顔が見える野菜への評価

 プランツラボラトリーがテナントとして入り、西友は賃料を受け取る代わりに育ったレタスを全量買い取る。つまり、植物工場そのものを“店舗”として誘致したに等しい。そのままでは何の収益も生まない空きスペースが、レタスという食品スーパーにとっての売れ筋商品を生む“畑”に化けた。

 西友が店内に植物工場を取り入れ始めたのは20年2月だった。上福岡店(埼玉県ふじみ野市)3階の150m2ほどの区画にプットファームを導入し、レタスの水耕栽培を始めた。「GMS(総合スーパー)という業態のビジネスがだんだん苦しくなってきている中で、店内の空きスペースをどう有効活用していくのか。その課題に対するアプローチとして、非常に面白いと思った」と由佐氏は振り返る。

 生産や販売が軌道に乗ったため、2号店として選んだのが大森店だった。西友の基幹店であり、食品の売り上げも大きい。生産量も面積当たりの生産効率も上福岡店より引き上げ、毎日360株程度を収穫できる体制を整えた。いまや大森店近郊の30店舗以上にも、この「西友産レタス」が出荷されている。コロナ禍で食の安心、安全への意識が高まる中、「顔が見える野菜」として引き合いが増えているのだ。

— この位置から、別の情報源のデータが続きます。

Definition tworegImm (pc : Z) (regs : list Z) (instr : str)
  : result (Z * list Z) :=
  let* dstIndex := int2 (slice 6 9 instr) in
  let* srcIndex := int2 (slice 3 6 instr) in
  let* imm := int2 (from 10 instr) in
  let* sign := char_at instr 9 in
  let imm := if bool_decide (sign = "1"%char) then imm - 64 else imm in
  if str_eqb (upto 3 instr) (lit "001") then
    let* a := getitem regs srcIndex in
    let* regs := setitem regs dstIndex (if a <? imm mod 2 ^ 16 then 1 else 0) in
    Ok (pc + 1, regs)
  else if str_eqb (upto 3 instr) (lit "111") then
    let* a := getitem regs srcIndex in
    let* regs := setitem regs dstIndex ((a + imm) mod 2 ^ 16) in
    Ok (pc + 1, regs)
  else Ok (pc + 1, regs).

Definition memImm (pc : Z) (regs memory : list Z) (instr : str)
  : result (Z * list Z * list Z) :=
  let* addrIndex := int2 (slice 3 6 instr) in
  let* imm := int2 (from 10 instr) in
  let* sign := char_at instr 9 in
  let imm := if bool_decide (sign = "1"%char) then imm - 64 else imm in
  if str_eqb (upto 3 instr) (lit "100") then
    let* dstIndex := int2 (slice 6 9 instr) in
    let* base := getitem regs addrIndex in
    let* v := getitem memory (base + imm) in
    let* regs := setitem regs dstIndex v in
    Ok (pc + 1, regs, memory)
  else if str_eqb (upto 3 instr) (lit "101") then
    let* srcIndex := int2 (slice 6 9 instr) in
    let* v := getitem regs srcIndex in
    let* base := getitem regs addrIndex in
    let* memory := setitem memory (base + imm) v in
    Ok (pc + 1, regs, memory)
  else Ok (pc + 1, regs, memory).

Definition jeq (pc : Z) (regs : list Z) (instr : str) : result Z :=
  let* regA_Index := int2 (slice 3 6 instr) in
  let* regB_Index := int2 (slice 6 9 instr) in
  let* rel_imm := int2 (from 10 instr) in
  let* sign := char_at instr 9 in
  let rel_imm := if bool_decide (sign = "1"%char) then rel_imm - 64 else rel_imm in
  let* a := getitem regs regA_Index in
  let* b := getitem regs regB_Index in
  if a =? b then Ok (pc + 1 + rel_imm) else Ok (pc + 1).

(** Returns the pair [(imm, halt)] of the source and the register list. *)
Definition j_or_jal (pc : Z) (regs : list Z) (instr : str)
  : result (Z * bool * list Z) :=
  let* regs := (if str_eqb (upto 3 instr) (lit "011")
                then setitem regs 7 (pc + 1) else Ok regs) in
  let* imm := int2 (from 3 instr) in
  if pc =? imm then Ok (imm, true, regs) else Ok (imm, false, regs).

(** The machine state of [main]: [pc], [regs], [memory]. *)
Record machine : Type := Machine {
  pc : Z;
  regs : list Z;
  memory : list Z
}.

 LEDなどの人工光を使って野菜を育てる植物工場は初期投資の高さがネックだった。栽培面積を確保するため、数億円から数十億円を投じて地方に大規模工場を建て、育てた野菜を時間をかけて大都市に運ぶ。自治体の補助金頼みの側面も大きく、輸送費などが販売価格に上乗せされる傾向があった。